▶ _Activity_: Take every line containing "options" from the material and copy it.

━━ The data

(** X11.  The return URL makes the round trip: what [login] stored is where
    [bounce_redirect] sends a later request of the same session, once the
    session holds a user and as long as the request has no truthy
    [redirectTo] and the session-user key is not [cas_return_to] itself. *)
Theorem return_to_round_trip `{Engine, Libraries} (options : CAS_options)
    (req req1 req2 req2' : request) (r : response) (s1 : gmap string value)
    (u : value) :
  login options req = Normal (req1, r) →
  session req1 = Some s1 →
  checkSession req2 = Normal req2' →
  session req2' = Some (<[ToString (sessionName options) := u]> s1) →
  ToBoolean u = true →
  ToString (sessionName options) ≠ "cas_return_to" →
  ToBoolean (own (query req2') "redirectTo") = false →
  ∃ req0,
    checkSession req = Normal req0
    ∧ bounce_redirect options req2
      = Normal (req2', Redirect (if ToBoolean (own (query req0) "returnTo")
                                 then own (query req0) "returnTo"
                                 else Str (originalUrl req0))).
Proof.
  intros Hlogin Hs1 Hcheck2 Hs2 Hu Hkey Hquery.
  apply login_inv in Hlogin as (req0 & s & base & Hcheck & Hs & Hurl & -> & ->).
  simpl in Hs1. injection Hs1 as <-.
  exists req0. split; [done|].
  unfold bounce_redirect. rewrite Hcheck2. simpl.
  unfold session_get. rewrite Hs2. simpl.
  unfold own at 1. rewrite lookup_insert_eq. simpl. rewrite Hu, Hquery. simpl.
  unfold own at 1. rewrite lookup_insert_ne by done.
  by rewrite lookup_insert_eq.
Qed.

Lemma return_to_round_trip_witness :
  ∃ req0,
    @checkSession Fixture.libraries Fixture.deep_link = Normal req0
    ∧ @bounce_redirect Sample.engine Fixture.libraries Sample.configured
        Fixture.returning
      = Normal (Fixture.returning,
                Redirect (if ToBoolean (own (query req0) "returnTo")
                          then own (query req0) "returnTo"
                          else Str (originalUrl req0))).
Proof.
  eapply (@return_to_round_trip Sample.engine Fixture.libraries Sample.configured
            Fixture.deep_link _ Fixture.returning Fixture.returning _
            (<["cas_return_to" := Str "/reports/7"]> {[ "theme" := Str "dark" ]})
            (Str "bob")).
  - vm_compute. reflexivity.
  - reflexivity.
  - reflexivity.
  - vm_compute. reflexivity.
  - reflexivity.
  - vm_compute. discriminate.
  - vm_compute. reflexivity.
Defined.

Lemma searchParams_count_filter (name : string) (l : list (string * string)) :
  filter (λ p, p.1 = name) (filter (λ p, p.1 ≠ name) l) = [].
Proof.
  induction l as [|[n v] l IH]; [done|].
  rewrite (filter_cons (λ p, p.1 ≠ name)). simpl. case_decide as Hn; [|done].
  rewrite filter_cons. simpl. by case_decide.
Qed.

Lemma searchParams_count_filter_ne (name other : string) (l : list (string * string)) :
  other ≠ name →
  filter (λ p, p.1 = other) (filter (λ p, p.1 ≠ name) l)
  = filter (λ p, p.1 = other) l.
Proof.
  intros Hne. induction l as [|[n v] l IH]; [done|].
  rewrite (filter_cons (λ p, p.1 ≠ name)), (filter_cons (λ p, p.1 = other) (n, v)).
  simpl. case_decide as Hn.
  - rewrite filter_cons. simpl. by rewrite IH.
  - rewrite IH. case_decide; [congruence|done].
Qed.

Lemma searchParams_set_count (name val : string) (l : list (string * string)) :
  length (filter (λ p, p.1 = name) (searchParams_set name val l)) = 1.
Proof.
  induction l as [|[n v] l IH]; simpl.
  - rewrite filter_cons. simpl. by case_decide.
  - case_bool_decide as Hn.
    + rewrite filter_cons. simpl. case_decide; [|done].
      by rewrite searchParams_count_filter.
    + rewrite filter_cons. simpl. by case_decide.
Qed.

━━━━

▶ _Result of this task_:
Theorem return_to_round_trip `{Engine, Libraries} (options : CAS_options)
  login options req = Normal (req1, r) →
  session req2' = Some (<[ToString (sessionName options) := u]> s1) →
  ToString (sessionName options) ≠ "cas_return_to" →
    ∧ bounce_redirect options req2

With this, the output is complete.